Ivfmamma thankyou so much for your time and all the information without it I would still know nothing. My partner has nothing to say, shes been about as much support as high heel made of jelly. From everything that has been said I feel the only way to actually have a baby myself is to leave my partner and start seeing someone who doesn't have kids so I can get help from the nhs. Otherwise I will never have children of my own. This is a million miles from what I really want but with no support and sitting alone for the past two days I'm wondering if we are right for eachother anyway. We agreed to both stop smoking if my results came back bad. I stopped but she is sat their still smoking away. I'm actually sat outside in the car while she is sat in the house smoking away. Iv been lay in bed all day reading and crying to myself while se sat downstairs watching telly. Last night I drove around for hours not knowing what to do, my head just in pieces.
What sort of support is that? 
Thank you all for listening and for your help


----------



## coweyes (Sep 4, 2008)

NeedArmbands


I am so so sorry i really am.


My dh has always had low sperm count, but it was always enough for icsi.  But then last year he did a sample that only had about 4 or 5 live sperm (not 4-5million).  We were totally beside ourselves.  The clinic advised that he did another sample to freeze about a month later.  This sperm sample was much better this time.  It was concluded that because he had been ill about 3 months earier this had affected his sperm count, as you rejenerate new sperm every 3 months.  Could this possible be the problem? can you remember being ill any time in the last 3-4 months.

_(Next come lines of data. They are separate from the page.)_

Lemma length_bind_const {A B} (f : A → list B) k (l : list A) :
  (∀ x, length (f x) = k) → length (l ≫= f) = k * length l.
Proof.
  intros Hf. induction l as [|x l IH]; [simpl; lia|].
  rewrite bind_cons, length_app, Hf, IH. simpl. lia.
Qed.

Lemma substring_string_of_list_ascii n : ∀ l,
  String.substring 0 n (String.string_of_list_ascii l)
  = String.string_of_list_ascii (take n l).
Proof.
  induction n as [|n IH]; intros [|c l]; simpl; try done. by rewrite IH.
Qed.

Lemma length_string_of_list l :
  String.length (String.string_of_list_ascii l) = length l.
Proof. induction l as [|c l IH]; simpl; [done|]. by rewrite IH. Qed.

Lemma hex_digit_hex d : (0 ≤ d < 16)%Z → hex_char (SHA256.hex_digit d).
Proof.
  intros Hd.
  assert (Forall (λ d, hex_char (SHA256.hex_digit d)) (seqZ 0 16)) as Hall.
  { unfold hex_char. apply (bool_decide_unpack _). vm_compute. exact I. }
  rewrite Forall_forall in Hall. apply Hall. apply elem_of_seqZ. lia.
Qed.

Lemma hex_of_byte_hex b : byte b → Forall hex_char (SHA256.hex_of_byte b).
Proof.
  intros Hb. unfold byte in Hb. unfold SHA256.hex_of_byte.
  apply Forall_cons. split; [|apply Forall_cons; split; [|apply Forall_nil_2]];
    apply hex_digit_hex.
  - split; [apply Z.div_pos; lia|apply Z.div_lt_upper_bound; lia].
  - apply Z.mod_pos_bound. lia.
Qed.

Lemma hex_of_bytes_hex bs : Forall byte bs → Forall hex_char (bs ≫= SHA256.hex_of_byte).
Proof.
  intros Hbs. apply Forall_bind. eapply Forall_impl; [exact Hbs|].
  intros b Hb. by apply hex_of_byte_hex.
Qed.

Lemma be_bytes_byte n x : Forall byte (SHA256.be_bytes n x).
Proof.
  induction n as [|n IH]; simpl; constructor; [|done].
  apply Z.mod_pos_bound. lia.
Qed.

Lemma le_bytes_byte n : ∀ x, Forall byte (MD5.le_bytes n x).
Proof.
  induction n as [|n IH]; intros x; simpl; constructor; [|done].
  apply Z.mod_pos_bound. lia.
Qed.

Lemma be_bytes_length n x : length (SHA256.be_bytes n x) = n.
Proof. induction n as [|n IH]; simpl; [done|]. by rewrite IH. Qed.

Lemma le_bytes_length n : ∀ x, length (MD5.le_bytes n x) = n.
Proof. induction n as [|n IH]; intros x; simpl; [done|]. by rewrite IH. Qed.

Lemma sha256_round_length st kw : length (SHA256.round st kw) = length st.
Proof.
  unfold SHA256.round. do 9 (destruct st as [|? st]; [done|]). done.
Qed.

Lemma sha256_compress_length hs block : length (SHA256.compress hs block) = length hs.
Proof.
  unfold SHA256.compress. rewrite length_zip_with.
  assert (∀ l st, length (foldl SHA256.round st l) = length st) as Hfold.
  { induction l as [|kw l IH]; intros st; [done|]. simpl.
    by rewrite IH, sha256_round_length. }
  rewrite Hfold. lia.
Qed.

Lemma sha256_digest_words_length msg : length (SHA256.digest_words msg) = 8.
Proof.
  unfold SHA256.digest_words.
  assert (∀ l hs, length (foldl SHA256.compress hs l) = length hs) as Hfold.
  { induction l as [|b l IH]; intros hs; [done|]. simpl.
    by rewrite IH, sha256_compress_length. }
  by rewrite Hfold.
Qed.

Lemma md5_step_length m st i : length (MD5.step m st i) = length st.
Proof.
  unfold MD5.step. do 5 (destruct st as [|? st]; [try done|]); [|done].
  by repeat destruct (decide _).
Qed.

Lemma md5_compress_length hs block : length (MD5.compress hs block) = length hs.
Proof.
  unfold MD5.compress. rewrite length_zip_with.
  assert (∀ l st, length (foldl (MD5.step block) st l) = length st) as Hfold.
  { induction l as [|i l IH]; intros st; [done|]. simpl.
    by rewrite IH, md5_step_length. }
  rewrite Hfold. lia.
Qed.

Lemma md5_digest_words_length msg : length (MD5.digest_words msg) = 4.
Proof.
  unfold MD5.digest_words.
  assert (∀ l hs, length (foldl MD5.compress hs l) = length hs) as Hfold.
  { induction l as [|b l IH]; intros hs; [done|]. simpl.
    by rewrite IH, md5_compress_length. }
  by rewrite Hfold.
Qed.

(** X23: the hash of any content is a string of exactly 16 lowercase
    hexadecimal digits; in particular it is never empty. *)
Theorem content_hash_is_16_hex_digits content :
  String.length (content_hash content) = 16
  ∧ Forall hex_char (String.list_ascii_of_string (content_hash content))
  ∧ content_hash content ≠ EmptyString.
Proof.
  unfold content_hash, SHA256.hexdigest.
  rewrite substring_string_of_list_ascii.
  set (digits := (SHA256.digest_words (SHA256.bytes_of_string content)
                    ≫= SHA256.be_bytes 4) ≫= SHA256.hex_of_byte).
  assert (length digits = 64) as Hlen.
  { unfold digits. rewrite (length_bind_const _ 2) by done.
    rewrite (length_bind_const _ 4) by (intros x; apply be_bytes_length).
    by rewrite sha256_digest_words_length. }
  assert (String.length (String.string_of_list_ascii (take 16 digits)) = 16) as Hlen16.
  { rewrite length_string_of_list, length_take, Hlen. done. }
  split; [done|]. split.
  - rewrite String.list_ascii_of_string_of_list_ascii. apply Forall_take.
    apply hex_of_bytes_hex, Forall_bind, Forall_forall.
    intros x _. apply be_bytes_byte.
  - intros Hempty. by rewrite Hempty in Hlen16.
Qed.

(** X24: the id that [add_file] and [open_file] derive from a path is
    [file_] followed by exactly 8 lowercase hexadecimal digits. *)
Theorem file_id_is_file_and_8_hex_digits path :
  ∃ digits,
    file_id_of_path path = ("file_" +:+ digits)%string
    ∧ String.length digits = 8
    ∧ Forall hex_char (String.list_ascii_of_string digits).
Proof.
  unfold file_id_of_path, MD5.hexdigest.
  rewrite substring_string_of_list_ascii.
  set (digits := (MD5.digest_words (SHA256.bytes_of_string path)
                    ≫= MD5.le_bytes 4) ≫= SHA256.hex_of_byte).
  assert (length digits = 32) as Hlen.
  { unfold digits. rewrite (length_bind_const _ 2) by done.
    rewrite (length_bind_const _ 4) by (intros x; apply le_bytes_length).
    by rewrite md5_digest_words_length. }
  eexists. split; [reflexivity|]. split.
  - rewrite length_string_of_list, length_take, Hlen. done.
  - rewrite String.list_ascii_of_string_of_list_ascii. apply Forall_take.
    apply hex_of_bytes_hex, Forall_bind, Forall_forall.
    intros x _. apply le_bytes_byte.
Qed.

End hash_format.

(** ** Telemetry *)
Section telemetry.
  Import MeshTelemetry CoordinatorFacts ReplicationSpec ReplicaFacts.

  Local Open Scope string_scope.
  Local Open Scope list_scope.

Lemma py_sum_zero {A} (f : A → Z) (l : list A) :
  Forall (λ x, f x = 0%Z) l → py_sum f l = 0%Z.
Proof.
  intros Hall. unfold py_sum.
  assert (∀ acc, foldl (λ acc x, (acc + f x)%Z) acc l = acc) as Hfold; [|apply Hfold].
  induction Hall as [|x l Hx _ IH]; intros acc; [done|].
  simpl. by rewrite Hx, Z.add_0_r.
Qed.

Lemma filter_all {A} (P : A → Prop) `{!∀ x, Decision (P x)} (l : list A) :
  Forall P l → filter P l = l.
Proof.
  induction 1 as [|x l Hx _ IH]; [done|]. by rewrite filter_cons_True, IH.
Qed.

(** X25: whatever register, replicate, sync and resolve calls were made
    since the manager was created, the sync statistics, when there is an
    event at all, count every event as successful and report a total
    latency of zero. *)
Theorem get_sync_stats_reports_only_successes network ops w0 coordinator w :
  run_ops network CodeReplicationManager.init ops w0
  = Ok (MeshIDECoordinator.replication coordinator, w) →
  match get_sync_stats coordinator with
  | None =>
      CodeReplicationManager.sync_events (MeshIDECoordinator.replication coordinator) = []
  | Some stats =>
      total_sync_events stats
      = length (CodeReplicationManager.sync_events
                  (MeshIDECoordinator.replication coordinator))
      ∧ (0 < total_sync_events stats)%nat
      ∧ successful_syncs stats = total_sync_events stats
      ∧ total_latency_ms stats = 0%Z
      ∧ avg_latency_ms stats
        = {| dividend := 0; divisor := total_sync_events stats |}
  end.
Proof.
  intros Hrun.
  destruct (run_ops_manager_ok _ _ _ _ _ _ manager_ok_init Hrun) as [(_&Hevents&_) _].
  unfold get_sync_stats.
  destruct (CodeReplicationManager.sync_events _) as [|e events]; [done|].
  assert (py_sum SyncEvent.latency_ms (e :: events) = 0%Z) as Hsum.
  { apply py_sum_zero. eapply Forall_impl; [exact Hevents|]. by intros x (_&?&_). }
  cbn [total_sync_events successful_syncs total_latency_ms avg_latency_ms].
  rewrite Hsum. split; [done|]. split; [simpl; lia|]. split; [|done].
  rewrite filter_all; [done|]. eapply Forall_impl; [exact Hevents|]. by intros x (?&_).
Qed.

Lemma get_sync_stats_reports_only_successes_witness :
  ∃ stats,
    get_sync_stats
      {| MeshIDECoordinator.network := Fixture.network;
         MeshIDECoordinator.replication := after register_replicate_sync_twice;
         MeshIDECoordinator.guardians := GuardianAgentSystem.init;
         MeshIDECoordinator.router := ExecutionRouter.init;
         MeshIDECoordinator.coordinator_id := "c" |} = Some stats
    ∧ total_sync_events stats = 2%nat
    ∧ successful_syncs stats = 2%nat
    ∧ total_latency_ms stats = 0%Z.
Proof.
  set (coordinator :=
         {| MeshIDECoordinator.network := Fixture.network;
            MeshIDECoordinator.replication := after register_replicate_sync_twice;
            MeshIDECoordinator.guardians := GuardianAgentSystem.init;
            MeshIDECoordinator.router := ExecutionRouter.init;
            MeshIDECoordinator.coordinator_id := "c" |}).
  assert (run_ops Fixture.network CodeReplicationManager.init
            register_replicate_sync_twice Fixture.world
          = Ok (MeshIDECoordinator.replication coordinator,
                world_after register_replicate_sync_twice)) as Hrun
    by (vm_compute; reflexivity).
  pose proof (get_sync_stats_reports_only_successes Fixture.network
                register_replicate_sync_twice Fixture.world coordinator
                (world_after register_replicate_sync_twice) Hrun) as Hstats.
  assert (length (CodeReplicationManager.sync_events
                    (MeshIDECoordinator.replication coordinator)) = 2%nat) as Hlen
    by (vm_compute; reflexivity).
  destruct (get_sync_stats coordinator) as [stats|].
  - destruct Hstats as (Htotal&_&Hok&Hlat&_). exists stats.
    split; [reflexivity|]. rewrite Hok, Htotal, Hlen. split; [reflexivity|].
    split; [reflexivity|exact Hlat].
  - rewrite Hstats in Hlen. discriminate Hlen.
Defined.
Lemma scan_window_bound (st : State) (r : flow) :
  num_tuples st < max_tuples ->
  scan_window process_escapes cfg buf max_tuples st = Ok r ->
  match r with
  | Next s' _ => num_tuples s' < max_tuples
  | Return s' => num_tuples s' = max_tuples
  end.
Proof.
  unfold scan_window. intros Hlt H. inv_bind H. inv_bind H. clear E0. destruct a0.
  destruct (window_masks process_escapes cfg a (last_char_is_escape_ st)) as [[em dm] c'].
  inv_bind H. apply walk_bound in E0.
  2:{ destruct process_escapes; exact Hlt. }
  destruct a0 as [s l|s]; injection H as <-; [|exact E0].
  unfold advance_window, fold_tail. destruct process_escapes; exact E0.
Qed.

Lemma ParseSse_loop_bound (fuel : nat) (st st' : State) :
  num_tuples st < max_tuples ->
  ParseSse_loop process_escapes cfg buf fuel max_tuples st = Ok st' ->
  num_tuples st' <= max_tuples.
Proof.
  revert st. induction fuel as [|fuel IH]; intros st Hlt H.
  - cbn in H. destruct (remaining_len st >=? _); [discriminate H|].
    injection H as <-. lia.
  - cbn [ParseSse_loop] in H.
    destruct (remaining_len st >=? _); [|injection H as <-; lia].
    inv_bind H. apply scan_window_bound in E; [|exact Hlt].
    destruct a as [s l|s].
    + eapply IH; eassumption.
    + injection H as <-. lia.
Qed.

(** A call that starts with its tuple counter below the bound records at
    most as many tuple ends as are left to the bound: the counter does not
    pass the bound, and it counts the tuple ends written. *)
Lemma ParseSse_at_most_max_tuples (st st' : State) :
  num_tuples st < max_tuples ->
  ParseSse process_escapes cfg buf max_tuples st = Ok st' ->
  num_tuples st' <= max_tuples
  /\ tuple_ends (history st') - tuple_ends (history st)
     = num_tuples st' - num_tuples st.
Proof.
  intros Hlt H. split; [eapply ParseSse_loop_bound; eassumption|].
  enough (tuple_ends (history st') - num_tuples st'
          = tuple_ends (history st) - num_tuples st) by lia.
  revert H. apply ParseSse_inv with
    (Inv := fun s => tuple_ends (history s) - num_tuples s
                     = tuple_ends (history st) - num_tuples st);
    try (intros v s Hs; exact Hs); [| |reflexivity].
  - intros column_len s s' Hs Ha.
    pose proof (AddColumn_frame _ _ _ _ _ Ha) as (_ & _ & _ & Hn & _).
    apply AddColumn_history in Ha as [_ [Hh | [loc Hh]]]; rewrite Hh, Hn;
      [exact Hs|].
    rewrite tuple_ends_app. cbn [tuple_ends]. lia.
  - intros p s s' Hs Ht.
    apply record_tuple_end_frame in Ht as (_ & _ & _ & Hn & _ & Hh).
    rewrite Hh, Hn, tuple_ends_app. cbn [tuple_ends]. lia.
Qed.

End Bound.

(** ** Reading the buffer *)

Lemma load_window_ok (buf : list Z) (P : Z) (w : list Z) :
  load_window buf P = Ok w ->
  length w = 16%nat
  /\ forall i, 0 <= i < 16 -> read_byte buf (P + i) = Ok (window_byte w i).
Proof.
  unfold load_window, CHARS_PER_128_BIT_REGISTER. intros H.
  destruct ((0 <=? P) && (P + 16 <=? Z.of_nat (length buf))) eqn:Hc; [|discriminate H].
  injection H as <-. apply andb_true_iff in Hc as [H0 H16].
  apply Z.leb_le in H0, H16. split.
  - rewrite length_take, length_drop. lia.
  - intros i Hi. unfold read_byte, window_byte.
    replace (0 <=? P + i) with true by (symmetry; apply Z.leb_le; lia).
    replace (P + i <? Z.of_nat (length buf)) with true by (symmetry; apply Z.ltb_lt; lia).
    cbn [andb]. f_equal. rewrite !nth_lookup.
    rewrite lookup_take_lt by lia. rewrite lookup_drop.
    replace (Z.to_nat P + Z.to_nat i)%nat with (Z.to_nat (P + i)) by lia. reflexivity.
Qed.

Lemma read_byte_fault_free (buf : list Z) (p b : Z) :
  read_byte buf p = Ok b -> 0 <= p < Z.of_nat (length buf).
Proof.
  unfold read_byte. intros H.
  destruct ((0 <=? p) && (p <? Z.of_nat (length buf))) eqn:Hc; [|discriminate H].
  apply andb_true_iff in Hc as [H0 H1]. apply Z.leb_le in H0. apply Z.ltb_lt in H1.
  lia.
Qed.

Lemma load_window_no_nul (buf : list Z) (P : Z) (w : list Z) :
  no_nul buf -> load_window buf P = Ok w -> no_nul w.
Proof.
  unfold load_window, no_nul. intros Hnul H.
  destruct ((0 <=? P) && _); [|discriminate H].
  injection H as <-. apply Forall_take, Forall_drop, Hnul.
Qed.

(** ** ffs *)

Lemma ffs_from_lowest (count : nat) (i j x : Z) :
  i <= j < i + Z.of_nat count ->
  (forall t, i <= t < j -> Z.testbit x t = false) ->
  Z.testbit x j = true ->
  ffs_from count i x = j + 1.
Proof.
  revert i. induction count as [|count IH]; intros i Hj Hlow Hb.
  - lia.
  - cbn [ffs_from]. destruct (Z.eq_dec i j) as [->|Hne].
    + rewrite Hb. reflexivity.
    + rewrite Hlow by lia. apply IH; [lia | | exact Hb].
      intros t Ht. apply Hlow. lia.
Qed.

Lemma ffs_lowest (j x : Z) :
  0 <= j < 32 ->
  (forall t, 0 <= t < j -> Z.testbit x t = false) ->
  Z.testbit x j = true ->
  ffs x - 1 = j.
Proof.
  intros Hj Hlow Hb. unfold ffs.
  rewrite (ffs_from_lowest 32 0 j x) by (assumption || lia). lia.
Qed.

(** ** The scan one byte at a time *)

Lemma scan_bytes_app (process_escapes : bool) (cfg : Config) (buf : list Z)
    (a b : nat) (st : State) :
  scan_bytes process_escapes cfg buf (a + b) st
  = (st' <- scan_bytes process_escapes cfg buf a st ;;
     scan_bytes process_escapes cfg buf b st').
Proof.
  revert st. induction a as [|a IH]; intros st.
  - reflexivity.
  - cbn [Nat.add scan_bytes].
    destruct (read_byte buf (byte_buffer_ptr st)) as [x|e]; [|reflexivity].
    cbn [bind]. destruct (scan_byte process_escapes cfg x st) as [s|e]; [|reflexivity].
    cbn [bind]. apply IH.
Qed.

Lemma has_escape_in_empty (m lo : Z) : has_escape_in m lo lo = false.
Proof. apply has_escape_in_false. intros i Hi. lia. Qed.

Lemma has_escape_in_snoc (m lo hi : Z) :
  lo <= hi ->
  has_escape_in m lo (hi + 1) = has_escape_in m lo hi || Z.testbit m hi.
Proof.
  intros Hle. destruct (has_escape_in m lo hi || Z.testbit m hi) eqn:E.
  - apply has_escape_in_true. apply orb_true_iff in E as [E|E].
    + apply has_escape_in_true in E as (i & Hi & Hb). exists i. split; [lia | exact Hb].
    + exists hi. split; [lia | exact E].
  - apply orb_false_iff in E as [E1 E2]. apply has_escape_in_false. intros i Hi.
    destruct (Z.eq_dec i hi) as [->|]; [exact E2|].
    rewrite has_escape_in_false in E1. apply E1. lia.
Qed.

Lemma escaped_at_succ (em : Z) (c : bool) (j : nat) :
  escaped_at em c (S j)
  = Z.testbit em (Z.of_nat j) && negb (escaped_at em c j).
Proof. destruct j; reflexivity. Qed.

(** [AddColumn] and the end of a tuple neither read nor write the cursor,
    the carry and the tuple array. *)
Lemma AddColumn_view (process_escapes : bool) (cfg : Config) (len : Z)
    (s s' : State) (p : Z) (x : bool) :
  AddColumn process_escapes cfg len s = Ok s' ->
  AddColumn process_escapes cfg len
    (forget (set_byte_buffer_ptr p (set_last_char_is_escape_ x s)))
  = Ok (forget (set_byte_buffer_ptr p (set_last_char_is_escape_ x s'))).
Proof.
  unfold AddColumn, ReturnCurrentColumn. cbn. intros H.
  destruct (return_column cfg (column_idx_ s));
    [destruct ((0 <=? num_fields s)
               && (num_fields s <? Z.of_nat (length (field_locations s))));
     [|discriminate H]|];
    cbn [bind] in *; injection H as <-; destruct process_escapes; reflexivity.
Qed.

Lemma record_tuple_end_view (cfg : Config) (d : Z) (s s' : State) (p : Z) (x : bool) :
  record_tuple_end cfg d s = Ok s' ->
  forget (set_byte_buffer_ptr p (set_last_char_is_escape_ x s'))
  = set_byte_buffer_ptr p
      (end_tuple cfg d (forget (set_last_char_is_escape_ x s))).
Proof.
  unfold record_tuple_end. intros H.
  destruct ((0 <=? num_tuples (end_tuple cfg d s))
            && (num_tuples (end_tuple cfg d s)
                <? Z.of_nat (length (row_end_locations (end_tuple cfg d s)))));
    [|discriminate H].
  injection H as <-. reflexivity.
Qed.

(** ** The two cases of a byte of the scan one byte at a time *)

Lemma scan_byte_other (process_escapes : bool) (cfg : Config) (b : Z) (st : State) :
  is_delim cfg b && negb (process_escapes && last_char_is_escape_ st) = false ->
  scan_byte process_escapes cfg b st
  = Ok (set_byte_buffer_ptr (byte_buffer_ptr st + 1)
          (if process_escapes
           then set_last_char_is_escape_
                  (is_escape cfg b && negb (last_char_is_escape_ st))
                  (set_current_column_has_escape_
                     (current_column_has_escape_ st || is_escape cfg b) st)
           else st)).
Proof.
  intros H. unfold scan_byte. rewrite H. cbn [bind].
  destruct process_escapes; reflexivity.
Qed.
Lemma render_again clock clock' st :
  midnight_on_its_day host ->
  snd (render clock' (snd (render clock st))) = snd (render clock st).
Proof.
  intros Hmid.
  destruct (render_state clock st) as (T1 & I1 & S1 & H1).
  destruct (render_state clock' (snd (render clock st))) as (T2 & I2 & S2 & H2).
  assert (heap (snd (render clock' (snd (render clock st))))
          = heap (snd (render clock st))) as Hh.
  { rewrite H2, T1. apply map_eq. intros l.
    destruct (decide (Exists (fun t => dueDate t = Some l) (todos st)))
      as [Hin|Hout].
    - pose proof (renderRows_due clock' (todos st) 0
                    (heap (snd (render clock st))) l Hmid Hin) as D2.
      pose proof (renderRows_due clock (todos st) 0 (heap st) l Hmid Hin) as D1.
      rewrite <- H1 in D1. rewrite D1, setHours0_idempotent, <- D1 in D2
        by exact Hmid.
      destruct (renderRows_writes clock' (todos st) 0
                  (heap (snd (render clock st))) l) as [_ A2].
      assert (is_Some (heap (snd (render clock st)) !! l)) as [v Hv].
      { rewrite H1.
        apply Exists_exists in Hin. destruct Hin as (t & Ht & Hd).
        clear -Ht Hd. revert Ht. generalize 0%nat (heap st).
        induction (todos st) as [|t' ts IH]; intros i h Ht;
          [now apply elem_of_nil in Ht|].
        cbn [renderRows].
        pose proof (renderRow_writes (clock i) t' h l) as [_ Aa].
        destruct (renderRow (clock i) t' h) as [r h1] eqn:Er. cbn [snd] in Aa.
        pose proof (renderRows_writes clock ts (S i) h1 l) as [_ Ab].
        specialize (IH (S i) h1).
        destruct (renderRows clock (S i) ts h1) as [rs h2]. cbn [snd] in *.
        apply elem_of_cons in Ht. destruct Ht as [<-|Ht]; [|now apply IH].
        apply Ab.
        unfold renderRow in Er. rewrite Hd in Er.
        destruct (tone (completed t) (Some l) _ _ h) as [bo ha].
        destruct (tone (completed t) (Some l) _ _ ha) as [bt hb].
        cbn [isOverdue] in Er. injection Er as _ <-.
        rewrite lookup_insert_eq. eauto. }
      destruct (A2 (ex_intro _ v Hv)) as [v2 Hv2].
      unfold thisTimeValue in D2. rewrite Hv, Hv2 in D2. cbn in D2.
      now rewrite Hv, Hv2, D2.
    - apply renderRows_writes. apply Forall_forall. intros t Ht E.
      apply Hout. apply Exists_exists. eauto. }
  destruct (snd (render clock' (snd (render clock st)))) as [h2 t2 i2 s2].
  destruct (snd (render clock st)) as [h1 t1 i1 s1].
  cbn [todos inputValue selectedDate heap] in *. congruence.
Qed.
(** [shimmed$]: the INITIALIZE pseudo-action ahead of the action stream when
    the initial state is truthy ([concat(xs.of(initial), action$)], delayed
    as a whole), the action stream itself otherwise. *)
Definition shimmed (initialState : value) (bus : list action) : list action :=
  if truthy initialState
  then plain_action INITIALIZE_ACTION initialState :: bus
  else bus.

(** What the merged streams of one sink map one action to: each stream whose
    name the action matches, in the order the streams were pushed. *)
Definition deliver (isStateSink : bool) (streams : list registration)
    (currentState : value) (a : action) : list handled :=
  map (fun r => on_action isStateSink (reg_action r) (reg_reducer r) currentState a)
      (filter (fun r => matches (reg_action r) a) streams).

(** The state sink, [model$[stateSourceName]], over the actions of the bus. *)
Definition state_sink (stateSourceName : string) (regs : list registration)
    (initialState : value) (bus : list action) : list outcome :=
  flat_map (fun a => map result (deliver true (sink_streams stateSourceName regs) VUndefined a))
           (shimmed initialState bus).

(** Another sink over the actions of the bus, each paired with the value of
    [this.currentState] when it is delivered. *)
Definition effect_sink (sink : string) (regs : list registration)
    (bus : list (value * action)) : list handled :=
  flat_map (fun ca => deliver false (sink_streams sink regs) (fst ca) (snd ca)) bus.

(** The state driver folds the reducers it receives over its state, which
    starts undefined, and emits each new state; an emission that is not a
    function ends the fold. *)
Fixpoint drive (s : value) (es : list outcome) : list value :=
  match es with
  | EmitReducer r :: rest => let s' := snd (r s) in s' :: drive s' rest
  | _ => []
  end.

Definition state_after (s : value) (rs : list (value -> list action * value)) : value :=
  fold_left (fun s r => snd (r s)) rs s.

(** ** Sources *)

(** What the component asks of a source object: whether it has a [stream]
    (the state source), which of its properties are functions (the router's
    method selectors, [select], [request]), the events of the stream that
    [source.request(id)] returns, and the value its [stream] hands to a new
    listener at once, when it subscribes: the last value of a remembered
    stream that has emitted, such as the state stream of a state driver that
    already has a state. *)
Record source : Type := mkSource {
  has_stream     : bool;
  function_props : list string;
  request_events : value -> list value;
  held           : option value
}.

Definition source_map := list (string * source).

Fixpoint find_source (k : string) (srcs : source_map) : option source :=
  match srcs with
  | [] => None
  | (k', s) :: rest => if String.eqb k k' then Some s else find_source k rest
  end.

Definition has_function (s : source) (k : string) : bool :=
  existsb (String.eqb k) (function_props s).

Definition REQUEST_SELECTOR_METHOD := "request".

(** ** The request router: [initResponse$] *)

(** The target of a route in the request object: the name of the action to
    trigger, or a function of the state and the request, which may throw. *)
Inductive route_target : Type :=
| ToAction (name : string)
| ToFunction (f : value -> value -> res value).

(** An action as the object that carries it. *)
Definition action_object (a : action) : value :=
  VObj [("type", VStr (type a)); ("data", data a); ("req", req a);
        ("_reqId", _reqId a); ("_action", _action a)].

(** The action synthesized for a request:
    [{ type, data: body, req, _reqId, _action: type }]. *)
Definition request_action (type : string) (rq : value) : action :=
  mkAction type (get rq "body") rq (get rq "id") (VStr type).

(** What the function given to [map] does with one request. *)
Inductive mapped : Type :=
| Thrown (msg : string)             (* it throws *)
| Inner (events : list value)       (* it returns a stream, with these events *)
| NoStream.                         (* it returns undefined, after the catch *)

Record route_step : Type := mkStep {
  sent    : list action;    (* this.action$.shamefullySendNext *)
  errors  : list string;    (* console.error *)
  mapped_to : mapped
}.

(** The streams [source.request(_reqId)] of the sources that have a
    [request] function, merged. *)
Definition selected_responses (srcs : source_map) (_reqId : value) : list value :=
  flat_map (fun ns =>
              if has_function (snd ns) REQUEST_SELECTOR_METHOD
              then request_events (snd ns) _reqId else [])
           srcs.

(** The function mapped over the requests of one route:
    [req => { if (!req || !req.id) throw ...; try { ... } catch(err) { console.error(err) } }]. *)
Definition route_handler (routeString : string) (target : route_target)
    (srcs : source_map) (currentState : value) (req : value) : route_step :=
  if negb (truthy req) || negb (truthy (get req "id")) then
    mkStep [] [] (Thrown ("No id found in request: " ++ routeString))
  else
    let _reqId := get req "id" in
    let type := match target with ToFunction _ => "FUNCTION" | ToAction name => name end in
    let obj := request_action type req in
    (* [req.get ? req.get('host') : '0.0.0.0'] calls [req.get] when it is truthy *)
    if truthy (get req "get") && negb (String.eqb (typeof (get req "get")) "function") then
      mkStep [] ["TypeError: req.get is not a function"] NoStream
    else
      match target with
      | ToFunction f =>
          match f currentState req with
          | Ok result =>
              mkStep [] [] (Inner [action_object (mkAction type result req _reqId (VStr type))])
          | Err msg => mkStep [] [msg] NoStream
          end
      | ToAction _ => mkStep [obj] [] (Inner (selected_responses srcs _reqId))
      end.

Regarding your wife, maybe she is struggling to come to terms with it? maybe she just dosnt know what to say? xxxxx


----------



## JFizz (Oct 16, 2012)

Hi NeedArmBands, 

Saw your post and just wanted to write something, my partner also has a low sperm count, we were initially just given the results with no explanation which sent us into turmoil. It said on the results that only 1 sperm was seen in the sample so we were left thinking that we would never be able to have children and my partner was completely crushed. We got referred to the gynecologist who explained that the sperm count was actually 30 thousand, not great but 30 thousand times better than 1 and we could have ICSI. I would recommend that you go and see you gp and ask for a copy of your results, there is alot of information on here about how to read them. I terms of you saying you feel useless, I just wanted to say that I have never thought about my partner this way. This is a medical condition that you have little control over, diet and lifestyle can improve things but you never chose this. I don't see my partner as any less of a man than the day that I fell I love with him, in fact I love him more for doing everything that he possibly can for making our dream come true. I don't know your partner but she might also be struggling with the news, we found that we both dealt with things differently and it was hard to always support each other the best way we could. You both need to talk about how you feel, if you can't talk to each other find someone you can confide in, not talking drives you mad. Good luck.  

JFizz x


----------



## larka (Oct 8, 2012)

Hi

Just wanted to say that we are in a similar position to you. Firstly our GP was just as useless and insensitive but once we got referred to a proper fertility place everything started to get better. My husband has very similar amount of sperm as you, he has stopped drinking, stopped cycling and started taking mens supplements with zinc in but unfortunately nothing has worked. We are going to have ICSI - can't remember what it stands for but basically they take the man's sample and pick out all the best sperm and inject them straight into the egg. I'm expected to produce about 10 mature eggs and the doctors are concerned that my husband won't produce enough sperm to fertilize them all. He has produced a sample which has been frozen and the plan is for him to produce a sample on the day and if there isn't enough defrost the frozen ones and if there is still not enough he will have an operation (surgical sperm retrieval -  SSR) He felt the same as you at the beginning but we have talked about it alot and now he feels more secure about things. You need to talk to your other half as before starting treatment you both need to be on the same page as even if she has no problems (like me) she will still need to take all the drugs which don't have particularly nice side affects - you need to be able to support each other to get through it.


----------



## carrie lou (May 16, 2006)

Hi, I just wanted to reply because my DH and I have been through a very similar experience. My DH was also told over the phone by a useless insensitive GP that he had a zero sperm count, she even laughed as she said it.  it makes me so angry that some doctors don't seem to have any idea of the impact news like this can have on people.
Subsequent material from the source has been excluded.